Stored dataset items:
════════

(** The [try] block of the retry and its [catch]. *)
Definition retry_pay (userId : Id) (i : nat) (booking : Booking)
    (ts : TimeSlotDoc) (slot : SlotEntry) (didLock : bool) : M Response :=
  try_catch
    (getStripe stripe_retry with_stripe_retry ;;;
     session <~ checkout_sessions_create (retry_session_params userId booking) ;;
     Booking_save i (λ b, bk_set_status Pending (bk_set_stripeSessionId (cs_id session) b)) ;;;
     match nonempty (bk_gameId booking) with
     | Some gameId =>
         game <~ Game_findById gameId ;;
         match game with
         | Some g => Game_save gameId (game_set_status Full g)
         | None => ret ()
         end
     | None => ret ()
     end ;;;
     ret {| res_status := 200; res_body := BodyCheckout (cs_url session) (bk_id booking) |})
    (λ error,
       (if didLock then
          TimeSlot_findOneAndUpdate (slot_query (ts_id ts) (slot_id slot)) set_available ;;;
          ret ()
        else ret ()) ;;;
       throw error).

Definition retryPayment (req : RetryRequest) : M Response :=
  let userId := rr_user req in
  match nonempty (rr_bookingId req) with
  | None => throw (AppError "Booking ID is required" 400)
  | Some bookingId =>
  found <~ Booking_findOne (λ b, String.eqb (bk_id b) bookingId && String.eqb (bk_user b) userId) ;;
  match found with
  | None => throw (AppError "Booking not found" 404)
  | Some (i, booking) =>
  if bool_decide (bk_status booking = Paid) then
    throw (AppError "Booking is already paid" 400)
  else if (bk_startTime booking <? clock_request env)%Z then
    throw (AppError "Cannot retry payment for a past booking" 400)
  else if bool_decide (bk_status booking = Failed) || bool_decide (bk_status booking = Pending) then
    match nonempty (bk_subVenueId booking) with
    | None => throw (AppError "Invalid booking: missing subVenueId" 400)
    | Some subVenueId =>
    ts <~ TimeSlot_findOne subVenueId (isoDate (bk_startTime booking)) ;;
    match ts with
    | None => throw (AppError "TimeSlot not found" 404)
    | Some (_, ts) =>
    match findIndex (same_times booking) (ts_slots ts) with
    | None => throw (AppError "Slot not found" 404)
    | Some (_, slot) =>
    didLock <~ retry_lock booking ts slot ;;
    retry_pay userId i booking ts slot didLock
    end end end
  else throw (AppError "Invalid booking status for retry" 400)
  end end.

════════

== PROBLEM DESCRIPTION ==
The required result is an exact repetition of the lines from the one containing "res_status := 200;" through the last line of the data.

== COMPLETED TASK ==
     ret {| res_status := 200; res_body := BodyCheckout (cs_url session) (bk_id booking) |})
    (λ error,
       (if didLock then
          TimeSlot_findOneAndUpdate (slot_query (ts_id ts) (slot_id slot)) set_available ;;;
          ret ()
        else ret ()) ;;;
       throw error).

Definition retryPayment (req : RetryRequest) : M Response :=
  let userId := rr_user req in
  match nonempty (rr_bookingId req) with
  | None => throw (AppError "Booking ID is required" 400)
  | Some bookingId =>
  found <~ Booking_findOne (λ b, String.eqb (bk_id b) bookingId && String.eqb (bk_user b) userId) ;;
  match found with
  | None => throw (AppError "Booking not found" 404)
  | Some (i, booking) =>
  if bool_decide (bk_status booking = Paid) then
    throw (AppError "Booking is already paid" 400)
  else if (bk_startTime booking <? clock_request env)%Z then
    throw (AppError "Cannot retry payment for a past booking" 400)
  else if bool_decide (bk_status booking = Failed) || bool_decide (bk_status booking = Pending) then
    match nonempty (bk_subVenueId booking) with
    | None => throw (AppError "Invalid booking: missing subVenueId" 400)
    | Some subVenueId =>
    ts <~ TimeSlot_findOne subVenueId (isoDate (bk_startTime booking)) ;;
    match ts with
    | None => throw (AppError "TimeSlot not found" 404)
    | Some (_, ts) =>
    match findIndex (same_times booking) (ts_slots ts) with
    | None => throw (AppError "Slot not found" 404)
    | Some (_, slot) =>
    didLock <~ retry_lock booking ts slot ;;
    retry_pay userId i booking ts slot didLock
    end end end
  else throw (AppError "Invalid booking status for retry" 400)
  end end.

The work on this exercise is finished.